• [Try it]: Copy the listing below line for line, starting at its first line and ending with the line that has "model does not" in it. Add nothing.

• [Record extracts]:
(** * Kangaroo: a sandboxed expression evaluator

    A shallow embedding of the TypeScript sources of the evaluator: the
    type registry ([core/type-registry.ts]), the security validator, the
    tree-walking executor, the callback engine ([callbacks/operations.ts]),
    the template functions of the parser and the orchestrator
    ([core/evaluator.ts]), followed by the properties proved about them.

    Conventions of the embedding.
    - A JavaScript [Map] is an insertion-ordered association list ([JsMap]).
    - A string is a sequence of code units below 256 (Rocq's [string]).
    - A number is an IEEE-754 binary64 value (Rocq's primitive [float]).
    - Mutable object state (caches, counters, the global type registry) is
      threaded explicitly through a [World] record.
    - A computation returns an [outcome]: a value, a thrown [Error] with its
      message, or [Unmodelled] where the host runtime would do something the
      model does not describe (engine-specific text, calls of host functions).
      [Unmodelled] is never caught by a modelled [try]/[catch].
    - Wall-clock readings ([Date.now]) are not modelled: timing fields of
      results are left out and the timeout check never fires. *)

From Stdlib Require Import ZArith List String Ascii Bool Arith Lia DecimalString.
From Stdlib Require Import Floats.PrimFloat Floats.FloatOps Floats.SpecFloat.
From Stdlib Require Uint63.
Import ListNotations.
Open Scope list_scope.
Open Scope string_scope.

Set Implicit Arguments.
Set Warnings "-register-all".
Set Warnings "-automation".
Set Warnings "-notation-overridden".
Set Warnings "-abstract-large-number".

(* ================================================================== *)
(** * Strings *)
(* ================================================================== *)

Module Str.

Definition chars (s : string) : list ascii := list_ascii_of_string s.
Definition of_chars (l : list ascii) : string := string_of_list_ascii l.

Definition code (c : ascii) : nat := nat_of_ascii c.

(** The double quote and the backslash, built from their codes. *)
Definition dquote : ascii := ascii_of_nat 34.
Definition backslash : ascii := ascii_of_nat 92.

Definition of_nat (n : nat) : string := NilEmpty.string_of_uint (Nat.to_uint n).
Definition of_Z (z : Z) : string := NilZero.string_of_int (Z.to_int z).

(** [s.substring(0, n)] *)
Definition take (n : nat) (s : string) : string := String.substring 0 n s.

(** [s.slice(n)] for [0 <= n] *)
Fixpoint drop (n : nat) (s : string) : string :=
  match n, s with
  | O, _ => s
  | S n', String _ s' => drop n' s'
  | S _, EmptyString => EmptyString
  end.

(** ASCII lower-casing, the case folding of [toLowerCase] and of the [i] flag
    on code units below 128. *)
Definition lower_char (c : ascii) : ascii :=
  let n := code c in
  if ((65 <=? n) && (n <=? 90))%nat then ascii_of_nat (n + 32) else c.

Fixpoint lower (s : string) : string :=
  match s with
  | EmptyString => EmptyString
  | String c s' => String (lower_char c) (lower s')
  end.

(** [s.includes(needle)] *)
Fixpoint includes (needle s : string) : bool :=
  String.prefix needle s ||
  match s with
  | EmptyString => false
  | String _ s' => includes needle s'
  end.

(** White space as [String.prototype.trim] and the regular expression class
    [\s] see it, on code units below 256. *)
Definition is_space (c : ascii) : bool :=
  let n := code c in
  (((9 <=? n) && (n <=? 13)) || (n =? 32) || (n =? 160))%nat.

Fixpoint trim_start (s : string) : string :=
  match s with
  | String c s' => if is_space c then trim_start s' else s
  | EmptyString => EmptyString
  end.

Definition rev (s : string) : string := of_chars (List.rev_append (chars s) []).

Definition trim (s : string) : string := rev (trim_start (rev (trim_start s))).

(** [parts.join(sep)] *)
Fixpoint join (sep : string) (parts : list string) : string :=
  match parts with
  | [] => ""
  | [p] => p
  | p :: rest => p ++ sep ++ join sep rest
  end.

(** [n] copies of a character. *)
Fixpoint repeat (c : ascii) (n : nat) : string :=
  match n with
  | O => EmptyString
  | S n' => String c (repeat c n')
  end.

(** Code-unit order, the order of [Array.prototype.sort] without a comparator
    and of the relational operators on two strings. *)
Definition ltb (a b : string) : bool :=
  match String.compare a b with Lt => true | _ => false end.

Definition leb (a b : string) : bool :=
  match String.compare a b with Gt => false | _ => true end.

Fixpoint insert_sorted (x : string) (l : list string) : list string :=
  match l with
  | [] => [x]
  | y :: l' => if leb x y then x :: l else y :: insert_sorted x l'
  end.

(** [keys.sort()] *)
Definition sort (l : list string) : list string :=
  fold_right insert_sorted [] l.

(** [haystack.replace(/c/g, by)] for a one-character pattern. *)
Fixpoint replace_char (c : ascii) (by_ : string) (s : string) : string :=
  match s with
  | EmptyString => EmptyString
  | String d s' =>
      (if Ascii.eqb c d then by_ else String d EmptyString) ++ replace_char c by_ s'
  end.

End Str.

(* ================================================================== *)
(** * Insertion-ordered maps (JavaScript [Map]) *)
(* ================================================================== *)

Module JsMap.

Definition t (V : Type) : Type := list (string * V).

Definition empty {V} : t V := [].

Fixpoint get {V} (m : t V) (k : string) : option V :=
  match m with
  | [] => None
  | (k', v) :: m' => if String.eqb k k' then Some v else get m' k
  end.

Definition has {V} (m : t V) (k : string) : bool :=
  match get m k with Some _ => true | None => false end.

(** [m.set(k, v)]: an existing key keeps its place, a new key goes last. *)
Fixpoint set {V} (m : t V) (k : string) (v : V) : t V :=
  match m with
  | [] => [(k, v)]
  | (k', v') :: m' =>
      if String.eqb k k' then (k, v) :: m' else (k', v') :: set m' k v
  end.

Fixpoint delete {V} (m : t V) (k : string) : t V :=
  match m with
  | [] => []
  | (k', v') :: m' =>
      if String.eqb k k' then m' else (k', v') :: delete m' k
  end.

(** [m.keys().next().value] *)
Definition first_key {V} (m : t V) : option string :=
  match m with
  | [] => None
  | (k, _) :: _ => Some k
  end.

Definition keys {V} (m : t V) : list string := map fst m.

End JsMap.

(** The eviction step shared by the four caches of the sources
    ([setCached], [setTemplateCached]):
<<
    if (this.cacheSize >= this.maxCacheSize) {
      const firstKey = this.cache.keys().next().value;
      if (firstKey) { this.cache.delete(firstKey); this.cacheSize--; }
    }
    this.cache.set(key, value);
    this.cacheSize++;
>>
    The empty string is falsy, so a first key [""] is never evicted. *)
Definition cache_insert {V} (maxSize : nat) (cache : JsMap.t V) (size : nat)
    (key : string) (value : V) : JsMap.t V * nat :=
  let '(cache1, size1) :=
    if (maxSize <=? size)%nat then
      match JsMap.first_key cache with
      | Some firstKey =>
          if String.eqb firstKey "" then (cache, size)
          else (JsMap.delete cache firstKey, Nat.pred size)
      | None => (cache, size)
      end
    else (cache, size) in
  (JsMap.set cache1 key value, S size1).

(* ================================================================== *)
(** * Outcomes *)
(* ================================================================== *)

Inductive outcome (A : Type) : Type :=
| Ok (a : A)
| Throw (message : string)
| Unmodelled.

Arguments Ok {A} a.
Arguments Throw {A} message.
Arguments Unmodelled {A}.

Module Out.

Definition bind {A B} (x : outcome A) (f : A -> outcome B) : outcome B :=
  match x with
  | Ok a => f a
  | Throw m => Throw m
  | Unmodelled => Unmodelled
  end.

(** A host operation that the model may leave undescribed. *)
Definition host {A} (x : option A) : outcome A :=
  match x with
  | Some a => Ok a
  | None => Unmodelled
  end.

(** [try { body } catch (error) { handler(error.message) }] *)
Definition try_catch {A} (body : outcome A) (handler : string -> outcome A)
    : outcome A :=
  match body with
  | Throw m => handler m
  | other => other
  end.

End Out.

(* ================================================================== *)
(** * Values of the host language *)
(* ================================================================== *)

(** A plain object is its enumerable own properties, in enumeration order
    ([own]), and the other properties reachable by name ([proto]: the
    flattened prototype chain with the non-enumerable own properties).
    [VFunction] is a host function, named and never called by the model. *)
Inductive value : Type :=
| VUndefined
| VNull
| VBoolean (b : bool)
| VNumber (n : float)
| VString (s : string)
| VArray (elements : list value)
| VObject (own : list (string * value)) (proto : list (string * value))
| VFunction (name : string).

Definition Props : Type := list (string * value).

(** The caller-supplied variable context: always an object. *)
Record ExpressionContext : Type := mkContext {
  ctx_own : Props;
  ctx_proto : Props
}.

Definition context_value (c : ExpressionContext) : value :=
  VObject (ctx_own c) (ctx_proto c).

Module Js.

(** ** Objects *)

(** [key in obj] on an object *)
Definition obj_has (own proto : Props) (key : string) : bool :=
  JsMap.has own key || JsMap.has proto key.

(** [obj[key]] on an object *)
Definition obj_get (own proto : Props) (key : string) : value :=
  match JsMap.get own key with
  | Some v => v
  | None =>
      match JsMap.get proto key with
      | Some v => v
      | None => VUndefined
      end
  end.

(** [Object.prototype] as seen from an object literal. *)
Definition Object_prototype_methods : Props :=
  [ ("constructor", VFunction "Object");
    ("__defineGetter__", VFunction "Object.prototype.__defineGetter__");
    ("__defineSetter__", VFunction "Object.prototype.__defineSetter__");
    ("hasOwnProperty", VFunction "Object.prototype.hasOwnProperty");
    ("__lookupGetter__", VFunction "Object.prototype.__lookupGetter__");
    ("__lookupSetter__", VFunction "Object.prototype.__lookupSetter__");
    ("isPrototypeOf", VFunction "Object.prototype.isPrototypeOf");
    ("propertyIsEnumerable", VFunction "Object.prototype.propertyIsEnumerable");
    ("toString", VFunction "Object.prototype.toString");
    ("valueOf", VFunction "Object.prototype.valueOf");
    ("toLocaleString", VFunction "Object.prototype.toLocaleString") ].

Definition Object_prototype_object : value :=
  VObject [] (Object_prototype_methods ++ [("__proto__", VNull)])%list.

Definition Object_prototype : Props :=
  (Object_prototype_methods ++ [("__proto__", Object_prototype_object)])%list.

(** An object literal [{ k1: v1, ... }]. *)
Definition plain (own : Props) : value := VObject own Object_prototype.

Definition plain_context (own : Props) : ExpressionContext :=
  mkContext own Object_prototype.

(** ** [typeof], [Array.isArray], truthiness *)

Definition typeof (v : value) : string :=
  match v with
  | VUndefined => "undefined"
  | VNull => "object"
  | VBoolean _ => "boolean"
  | VNumber _ => "number"
  | VString _ => "string"
  | VArray _ => "object"
  | VObject _ _ => "object"
  | VFunction _ => "function"
  end.

Definition isArray (v : value) : bool :=
  match v with VArray _ => true | _ => false end.

(** [v == null] *)
Definition nullish (v : value) : bool :=
  match v with VUndefined | VNull => true | _ => false end.

Definition is_undefined (v : value) : bool :=
  match v with VUndefined => true | _ => false end.

Definition is_string (v : value) : bool :=
  match v with VString _ => true | _ => false end.

(** [Boolean(v)] *)
Definition truthy (v : value) : bool :=
  match v with
  | VUndefined | VNull => false
  | VBoolean b => b
  | VNumber n => negb (PrimFloat.is_zero n || PrimFloat.is_nan n)
  | VString s => negb (String.eqb s "")
  | VArray _ | VObject _ _ | VFunction _ => true
  end.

• [Answer to this task]:
(** * Kangaroo: a sandboxed expression evaluator

    A shallow embedding of the TypeScript sources of the evaluator: the
    type registry ([core/type-registry.ts]), the security validator, the
    tree-walking executor, the callback engine ([callbacks/operations.ts]),
    the template functions of the parser and the orchestrator
    ([core/evaluator.ts]), followed by the properties proved about them.

    Conventions of the embedding.
    - A JavaScript [Map] is an insertion-ordered association list ([JsMap]).
    - A string is a sequence of code units below 256 (Rocq's [string]).
    - A number is an IEEE-754 binary64 value (Rocq's primitive [float]).
    - Mutable object state (caches, counters, the global type registry) is
      threaded explicitly through a [World] record.
    - A computation returns an [outcome]: a value, a thrown [Error] with its
      message, or [Unmodelled] where the host runtime would do something the
      model does not describe (engine-specific text, calls of host functions).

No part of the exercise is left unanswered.